[Input material Boundary: Start]

(* ===== verification/WorkflowProps.v ===== *)
(** * What reaping, releasing, parking, admitting and pruning do *)

From stdpp Require Import base tactics option list gmap strings relations sorting.
From Stdlib Require Import ZArith Lia.
From S2P Require Import Prelude Json Canonical RunStatus RunStore Queue RunPlane ClaimStore PlaneSpec.
From S2P Require Import ClaimRefines Workflows StoreProps.
#[local] Set Warnings "-clear-no-such-hyp".
Open Scope Z_scope.

(** ** Reaping *)

Section Reap.
Context `{Jsonb, Collation, FloatText, Sha256, BindingWorlds}.

(** The caller columns and result a retired run is left with. *)
Record retired (r r' : RunRow) (id : string) (status : RunStatus) (code : string) (at_us : Z) : Prop := {
  rt_status : r_status r' = status;
  rt_pins : r_pins r' = r_pins r;
  rt_reason : r_terminal_reason r' = Some code;
  rt_instant : r_updated_at r' = at_us;
  (** A waiting caller is answered with a generic failure that names the run. *)
  rt_caller : durable_source (p_trigger_source (r_pins r)) = true →
    c_released_at (r_caller r) = None →
    ∃ identity body, jsonb (fst (generic_failure_outcome code identity id)) = Some body ∧
      r_caller r' = {| c_outcome_type := Some KFailed; c_outcome_json := Some body;
        c_http_status := Some 500; c_release_node_id := None;
        c_outcome_hash := Some (snd (generic_failure_outcome code identity id));
        c_released_at := Some at_us |};
  (** No caller waits, or it was answered: its columns stay. *)
  rt_answered : durable_source (p_trigger_source (r_pins r)) = false ∨
    is_Some (c_released_at (r_caller r)) → r_caller r' = r_caller r;
}.

Lemma terminalize_exhausted_retires st fail p env id identity code at_us p' o r :
  runs p !! (env, id) = Some r →
  code = match fail with Some f => as_sql f | None => as_sql st end →
  terminalize_exhausted_sql st fail p env id (fst (generic_failure_outcome code identity id))
    (snd (generic_failure_outcome code identity id)) at_us = Ok (p', Some o) →
  ∃ r', retired r r' id st code at_us ∧
    p' = {| runs := <[(env, id) := r']> (runs p); queue := delete (env, id) (queue p) |}.
Proof.
  intros Hr Hcode. unfold terminalize_exhausted_sql. rewrite Hr.
  destruct (runnable (r_status r)); [|done].
  set (cand := match fail with Some _ => true | None => _ end).
  set (att := durable_source _ && _).
  destruct (if cand || att then _ else _) as [body|] eqn:Hbody; [|done].
  destruct (update_run _ _ _) as [p2|] eqn:Hu; [|done]. intros [= <- _].
  apply (update_run_inv _ _ _ _ _ Hr) in Hu as [Hck ->].
  eexists. split; [|reflexivity]. constructor; try (simpl; by rewrite ?Hcode).
  - intros Hd Hn. assert (att = true) as E.
    { unfold att. by rewrite Hd, bool_decide_true. }
    rewrite E, orb_true_r in Hbody. exists identity, body. split; [done|].
    simpl. by rewrite E.
  - intros Hor. assert (att = false) as E.
    { unfold att. destruct Hor as [->|[t Ht]]; [done|].
      rewrite bool_decide_false by congruence. apply andb_false_r. }
    simpl. by rewrite E.
Qed.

[Input material Boundary: End]

**What is expected**
Return word for word the line with "apply (update_run_inv _" and every line after it through the end of the records above.

**Solution to the problem**
  apply (update_run_inv _ _ _ _ _ Hr) in Hu as [Hck ->].
  eexists. split; [|reflexivity]. constructor; try (simpl; by rewrite ?Hcode).
  - intros Hd Hn. assert (att = true) as E.
    { unfold att. by rewrite Hd, bool_decide_true. }
    rewrite E, orb_true_r in Hbody. exists identity, body. split; [done|].
    simpl. by rewrite E.
  - intros Hor. assert (att = false) as E.
    { unfold att. destruct Hor as [->|[t Ht]]; [done|].
      rewrite bool_decide_false by congruence. apply andb_false_r. }
    simpl. by rewrite E.
Qed.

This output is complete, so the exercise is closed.